NEET-PG 2018 - Physiology NEET-PG Practice Questions and MCQs
Question 81: In hypovolemic shock there is -
- A. Efferent arteriolar constriction
- B. Increased blood flow to kidney
- C. Decreased cardiac output (Correct Answer)
- D. Afferent arteriolar constriction
Explanation: ***Decreased cardiac output*** - **Hypovolemic shock** is fundamentally defined by **decreased circulating blood volume**, which leads to **decreased venous return** to the heart. - According to the **Frank-Starling mechanism**, decreased venous return leads to **decreased preload**, which results in **decreased stroke volume** and consequently **decreased cardiac output**. - This is the **primary hemodynamic characteristic** of hypovolemic shock and is present in ALL cases. - Decreased cardiac output triggers all the compensatory mechanisms seen in hypovolemic shock, including sympathetic activation and RAAS activation. *Afferent arteriolar constriction* - While afferent arteriolar constriction does occur in hypovolemic shock due to **sympathetic activation**, it is a **compensatory response** rather than the primary feature. - The predominant effect at the kidney level is actually a combination of both afferent and efferent arteriolar changes. - This occurs secondary to the decreased cardiac output. *Efferent arteriolar constriction* - **Efferent arteriolar constriction** is mediated primarily by **angiotensin II** and is actually MORE prominent than afferent constriction. - This helps **maintain glomerular filtration rate (GFR)** despite reduced renal blood flow by increasing glomerular hydrostatic pressure. - However, this is also a compensatory response, not the primary feature of hypovolemic shock. *Increased blood flow to kidney* - This is incorrect as hypovolemic shock causes **decreased renal blood flow**. - Blood is redistributed away from the kidneys to vital organs like the heart and brain through compensatory vasoconstriction.

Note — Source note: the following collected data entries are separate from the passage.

Lemma X16_witness :
  let h1 := memstore.host [] 1718000000 1718000001 in
  let h2 := memstore.host [Byte.x68] 1718000000 1718000005 in
  "uploads/" +:+ fmt_d (time.Unix (Host.Now h1 0)) +:+ "-" +:+ "a.txt"
  = "uploads/" +:+ fmt_d (time.Unix (Host.Now h2 0)) +:+ "-" +:+ "a.txt".
Proof.
  intros h1 h2.
  apply (X16_keys_collide_only_on_same_second_and_name h1 h2
           (FileHeader.mk "a.txt" []) (FileHeader.mk "a.txt" [("Content-Type", "x")])).
  split; reflexivity.
Defined.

Question 82: What happens to gas exchange when the Va/Q ratio approaches infinity?
- A. Partial pressure of O2 becomes negligible.
- B. No exchange of O2 and CO2 occurs. (Correct Answer)
- C. Partial pressure of CO2 becomes negligible.
- D. Partial pressures of both CO2 and O2 remain normal.
Explanation: ***No exchange of O2 and CO2 occurs.*** - When the **Va/Q ratio approaches infinity**, it signifies a scenario of **ventilation without perfusion** (Q approaches zero). - This represents **alveolar dead space** - despite adequate ventilation, there is **no blood flow** to participate in gas exchange. - Therefore, **no O2 enters the blood** and **no CO2 leaves the blood**, making this the most accurate description of what happens to gas exchange. *Partial pressure of O2 becomes negligible.* - This statement is incorrect because with **no blood flow** (Q = 0), the alveolar air retains high O2 partial pressure. - O2 is being delivered via ventilation but not removed by blood, so **alveolar PO2** would approach that of **inspired air (~150 mmHg)**, not become negligible. *Partial pressure of CO2 becomes negligible.* - While this statement is technically true (alveolar PCO2 would approach zero/inspired air levels), it doesn't directly answer what happens to **gas exchange**. - With no blood flowing through the alveolus, no **CO2 from venous blood** can reach the alveolus to be excreted. - However, the question asks about **gas exchange** itself, not just partial pressures, making the first option more comprehensive. *Partial pressures of both CO2 and O2 remain normal.* - This statement is incorrect as the **Va/Q mismatch** significantly alters the partial pressures of both gases. - In infinite Va/Q scenario (dead space ventilation), **alveolar PO2 would be high** (approaching inspired air ~150 mmHg) and **alveolar PCO2 would be low** (approaching zero).